Page 14 of 19 – SEC Filing
The principal occupation of Mr. Schwarzman is serving as an executive of Blackstone Group
Management L.L.C.
(d) During the last five years, none of the Reporting Persons has been convicted in a criminal proceeding (excluding
traffic violations or similar misdemeanors).
(e) During the last five years, none of the Reporting Persons has been a party to a civil
proceeding of a judicial or administrative body of competent jurisdiction and, as a result of such proceeding, was or is subject to a judgment, decree or final order enjoining future violations of, or prohibiting or mandating activities subject to,
federal or state securities laws or finding any violation with respect to such laws.
(f) See Items 2(a)-(b) above for place of
organization or citizenship of each of the Reporting Persons.
Item 3. | Source and Amount of Funds or Other Consideration |
The funds and accounts managed by HFA
acquired the securities reported herein for aggregate consideration of approximately $72.2 million, using cash available in such funds and accounts.

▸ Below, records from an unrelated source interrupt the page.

(** * Property map service: geocoded nearby search and property CRUD

    A shallow embedding of [src/main.py]: the geocode cache-or-fetch step
    ([geocode_location]), the radius query ([get_nearby_properties]), the
    CRUD handlers on the [properties] table and the [nearby] endpoint.

    The collaborators the program talks to (Redis, the geocoding provider,
    the JSON codec, PostGIS' [ST_DistanceSphere], the request-schema
    validators) are fields of one record of externals, so every statement
    below holds for any behaviour of theirs.  A finite double is the rational
    it denotes; every arithmetic operation of the program on doubles is the
    exact operation followed by rounding to the nearest double
    ([round_to_double]).  Python floats that carry coordinates keep their
    non-finite values. *)

From Stdlib Require Import ZArith QArith Qround Qabs Qpower Lqa Ascii String
  Sorted Permutation.
From stdpp Require Import gmap strings list fin_maps.

Set Warnings "-register-all".
Local Open Scope string_scope.
Local Open Scope list_scope.
Local Open Scope Z_scope.

(** ** Python values *)

(** A Python [float]: a rational when finite, else one of the three
    non-finite values. *)
Inductive pyfloat : Type :=
| Fin (q : Q)
| PosInf
| NegInf
| NaN.

Definition is_finite (f : pyfloat) : bool :=
  match f with Fin _ => true | _ => false end.

(** ** Doubles *)

(** The integer nearest to [x], the even one of the two when [x] lies half
    way. *)
Definition round_half_even (x : Q) : Z :=
  let f := Qfloor x in
  match (x - inject_Z f ?= 1 # 2)%Q with
  | Lt => f
  | Gt => f + 1
  | Eq => if Z.even f then f else f + 1
  end.

(** For [x > 0], the [l] with [2 ^ l <= x < 2 ^ (l + 1)]. *)
Definition Qlog2 (x : Q) : Z :=
  let l := Z.log2 (Qnum x) - Z.log2 (Zpos (Qden x)) in
  if Qle_bool (2 ^ l) x then l else l - 1.

(** The exponent of the last bit of the binary64 significand of [x > 0]:
    53 bits, and no exponent below that of the subnormal numbers. *)
Definition double_exponent (x : Q) : Z := Z.max (Qlog2 x - 52) (-1074).

Definition round_magnitude (x : Q) : Q :=
  let e := double_exponent x in
  (inject_Z (round_half_even (x / 2 ^ e)) * 2 ^ e)%Q.

(** The binary64 number nearest to [x], ties to the even significand,
    before the overflow test. *)
Definition round_to_double (x : Q) : Q :=
  match (x ?= 0)%Q with
  | Eq => 0%Q
  | Gt => round_magnitude x
  | Lt => (- round_magnitude (- x))%Q
  end.

(** The double an exact result becomes: an infinity from [2 ^ 1024] on. *)
Definition to_double (x : Q) : pyfloat :=
  let r := round_to_double x in
  if Qle_bool (2 ^ 1024) r then PosInf
  else if Qle_bool r (- 2 ^ 1024) then NegInf
  else Fin r.

(** [x * y] on two finite doubles. *)
Definition float_mul (x y : Q) : pyfloat := to_double (x * y).

(** [x <= y] on [float8] in PostgreSQL, where NaN equals itself and is
    above every other value. *)
Definition float8_le (x y : pyfloat) : bool :=
  match x, y with
  | NaN, NaN => true
  | NaN, _ => false
  | _, NaN => true
  | NegInf, _ => true
  | _, PosInf => true
  | Fin a, Fin b => Qle_bool a b
  | Fin _, NegInf => false
  | PosInf, _ => false
  end.

(** The values [json.loads] / [resp.json()] can produce.  A dict is the
    list of its items, each key occurring once. *)
Inductive value : Type :=
| VNone
| VBool (b : bool)
| VInt (z : Z)
| VFloat (f : pyfloat)
| VStr (s : string)
| VList (l : list value)
| VDict (items : list (string * value)).

(** Truth value of an object, as tested by [if x] / [not x]. *)
Definition truthy (v : value) : bool :=
  match v with
  | VNone => false
  | VBool b => b
  | VInt z => negb (z =? 0)
  | VFloat (Fin q) => negb (Qeq_bool q 0)
  | VFloat _ => true
  | VStr s => negb (String.eqb s "")
  | VList l => match l with [] => false | _ :: _ => true end
  | VDict d => match d with [] => false | _ :: _ => true end
  end.

(** [isinstance(v, list)] *)
Definition is_list (v : value) : bool :=
  match v with VList _ => true | _ => false end.

(** ** Exceptions and the result of a call *)

Inductive exn : Type :=
| HTTPException (status_code : Z) (detail : string)
| KeyError (key : string)
| TypeError
| ValueError
| OverflowError
| JSONDecodeError
| TransportError
| RequestValidationError.

Definition LocationNotFound : exn := HTTPException 400 "Location not found".
Definition NotFound : exn := HTTPException 404 "Property not found".

Inductive result (A : Type) : Type :=
| Ok (a : A)
| Raise (e : exn).
Arguments Ok {A} a.
Arguments Raise {A} e.

(** A computation over a store [S] that may raise. *)
Definition io (S A : Type) : Type := S -> result A * S.

Definition ret {S A} (a : A) : io S A := fun s => (Ok a, s).
Definition raise {S A} (e : exn) : io S A := fun s => (Raise e, s).
Definition bind {S A B} (m : io S A) (k : A -> io S B) : io S B :=
  fun s => match m s with
           | (Ok a, s') => k a s'
           | (Raise e, s') => (Raise e, s')
           end.
Definition lift {S A} (r : result A) : io S A := fun s => (r, s).

Notation "'do' x <- m ; k" := (bind m (fun x => k))
  (at level 10, x pattern, m at level 100, k at level 200).
Notation "'do_' m ; k" := (bind m (fun _ => k))
  (at level 10, m at level 100, k at level 200).

(** ** Geometry expressions handed to the spatial store *)

Inductive geom : Type :=
| WKTElement (data : string) (srid : Z)
| ST_MakePoint (x y : value).

(** Reply of the geocoding provider to one GET: the transport failed or
    timed out, or a response arrived whose body is JSON ([Some]) or not. *)
Inductive http_result : Type :=
| TransportFailure
| Response (body : option value).

(** ** Externals *)

Record externals : Type := {
  (** [str.lower] *)
  str_lower : string -> string;
  (** [json.loads]; [None] is a decode error *)
  json_loads : string -> option value;
  (** [json.dumps] *)
  json_dumps : value -> string;
  (** [float(s)] on a string; [None] is [ValueError] *)
  float_of_str : string -> option pyfloat;
  (** how an f-string prints a float *)
  float_str : pyfloat -> string;
  (** the provider's reply at a given time to a query *)
  http_get : Z -> string -> http_result;
  (** the seconds that request and reply take *)
  http_elapsed : Z -> string -> N;
  (** PostGIS [ST_DistanceSphere], in meters *)
  ST_DistanceSphere : geom -> geom -> Q;
  (** the request schema's validators for a [float] and a [str] field *)
  validate_float : value -> option pyfloat;
  validate_str : value -> option string
}.

(** ** Python built-ins used by the geocoding step *)

(** [d[key]] with a string key. *)
Fixpoint dict_get (key : string) (items : list (string * value)) : option value :=
  match items with
  | [] => None
  | (k, v) :: rest => if String.eqb k key then Some v else dict_get key rest
  end.

Definition subscript (v : value) (key : string) : result value :=
  match v with
  | VDict items =>
      match dict_get key items with
      | Some x => Ok x
      | None => Raise (KeyError key)
      end
  | _ => Raise TypeError
  end.

(** Largest magnitude an [int] may have for [float(int)] not to overflow. *)
Definition float_int_bound : Z := 2 ^ 1024 - 2 ^ 970.

(** [float(v)] *)
Definition to_float (E : externals) (v : value) : result pyfloat :=
  match v with
  | VFloat f => Ok f
  | VInt z => if Z.abs z <? float_int_bound
              then Ok (Fin (round_to_double (inject_Z z)))
              else Raise OverflowError
  | VBool b => Ok (Fin (if b then 1%Q else 0%Q))
  | VStr s => match float_of_str E s with
              | Some f => Ok f
              | None => Raise ValueError
              end
  | VNone | VList _ | VDict _ => Raise TypeError
  end.

(** [a, b = v] *)
Definition unpack2 (v : value) : result (value * value) :=
  match v with
  | VList [a; b] => Ok (a, b)
  | VList _ => Raise ValueError
  | VStr (String a (String b EmptyString)) =>
      Ok (VStr (String a EmptyString), VStr (String b EmptyString))
  | VStr _ => Raise ValueError
  | VDict [(k1, _); (k2, _)] => Ok (VStr k1, VStr k2)
  | VDict _ => Raise ValueError
  | VNone | VBool _ | VInt _ | VFloat _ => Raise TypeError
  end.

(** ** The geocode cache and the provider *)

(** Redis holds, per key, a string and the time at which it expires (if
    it has a time to live); [clock] is the time at which the current
    request arrives and [http_log] the queries sent to the provider so
    far. *)
Record world : Type := {
  redis : gmap string (string * option Z);
  clock : Z;
  http_log : list string
}.

(** A key is served as long as the time is not past its expiry. *)
Definition live (expiry : option Z) (now : Z) : bool :=
  match expiry with
  | None => true
  | Some t => now <=? t
  end.

(** [await redis.get(key)] *)
Definition redis_get (key : string) : io world (option string) :=
  fun w =>
    (Ok (match redis w !! key with
         | Some (v, expiry) => if live expiry (clock w) then Some v else None
         | None => None
         end), w).

(** [await redis.set(key, v, ex=ex)], run [elapsed] seconds after the
    request arrived: the time to live starts then. *)
Definition redis_set (key v : string) (ex : Z) (elapsed : N) : io world unit :=
  fun w =>
    (Ok tt,
     {| redis := <[key := (v, Some (clock w + Z.of_N elapsed + ex))]> (redis w);
        clock := clock w;
        http_log := http_log w |}).

(** [await client.get(url, params={'q': query}, timeout=1.0)] followed by
    [resp.json()] *)
Definition client_get_json (E : externals) (query : string) : io world value :=
  fun w =>
    let w' := {| redis := redis w; clock := clock w;
                 http_log := http_log w ++ [query] |} in
    match http_get E (clock w) query with
    | TransportFailure => (Raise TransportError, w')
    | Response None => (Raise JSONDecodeError, w')
    | Response (Some v) => (Ok v, w')
    end.

Definition cache_key (E : externals) (query : string) : string :=
  ("geocode:" ++ str_lower E query)%string.

(** [float(v[key])] *)
Definition float_field (E : externals) (v : value) (key : string)
  : result pyfloat :=
  match subscript v key with
  | Ok x => to_float E x
  | Raise e => Raise e
  end.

Item 4. | Purpose of Transaction. |
HFA acquired the securities reported herein for investment
purposes. The Blackstone Persons may be deemed to be the beneficial owners of the securities acquired by HFA.
The Reporting Persons
intend to review their investment in the Issuer on an ongoing basis and, in the course of their review, may take actions (including through their affiliates) with respect to their investment or the Issuer, including communicating with the board of
directors of the general partner of the Issuer (the Board), members of management and/or other securityholders of the Issuer or other third parties from time to time, taking steps to implement a course of action, including,
without limitation, engaging advisors, including legal, financial, regulatory, technical and/or industry advisors, to assist in any review, and evaluating strategic alternatives as they may become available. Such discussions and other actions may
relate to various alternative courses of action, including, without limitation, those related to an extraordinary corporate transaction (including, but not limited to a merger, reorganization or liquidation) involving the Issuer or any of its
subsidiaries; business combinations involving the Issuer or its subsidiaries, a sale or transfer of a material amount of assets of the Issuer or any of its subsidiaries; material asset purchases; the formation of joint ventures with the Issuer or
its subsidiaries or the entry into other material projects; changes in the present business, operations, strategy, future plans or prospects of the Issuer, financial or governance matters; changes to the Board (including Board composition) or
management of the Issuer; acting as a participant in debt financings of the Issuer or its subsidiaries, changes to the capitalization, ownership structure, dividend policy, business or corporate structure or governance documents of the Issuer; de-listing or de-registration of the Issuers securities, or any action similar to those enumerated above. Such discussions and actions may be preliminary and exploratory
in nature, and not rise to the level of a plan or proposal. The Reporting Persons or their affiliates may seek to acquire securities of the Issuer, including Common Units and/or other equity, debt, notes, or other financial instruments related to
the Issuer or the Common Units (which may include rights or securities exercisable or convertible into securities of the Issuer), and/or sell or otherwise dispose of some or all of such Issuer securities or financial instruments (which may include
distributing some or all of such securities to such Reporting Persons respective partners or beneficiaries, as applicable) from time to time, in each case, in open market or private transactions, block sales or otherwise. Any transaction that
any of the Reporting Persons or their affiliates may pursue may be made at any time and from time to time without prior notice and will depend on a variety of factors, including, without limitation, the price and availability of the Issuers
securities or other financial instruments, the Reporting Persons or such affiliates trading and investment strategies, subsequent developments affecting the Issuer, the Issuers business and the Issuers prospects, other
investment and business opportunities available to such Reporting Persons and their affiliates, general industry and economic conditions, the securities markets in general, tax considerations and other factors deemed relevant by such Reporting
Persons and their affiliates.
Except as described in this Schedule 13D, the Reporting Persons do not have any present plans or proposals
that relate to or would result in any of the actions described in subparagraphs (a) through (j) of Item 4 of Schedule 13D, although, such persons, at any time and from time to time, may review, reconsider and change their position and/or change
their purpose and/or develop such plans and may seek to influence management or the Board with respect to the business and affairs of the Issuer and may from time to time consider pursuing or proposing such matters with advisors, the Issuer or other
persons.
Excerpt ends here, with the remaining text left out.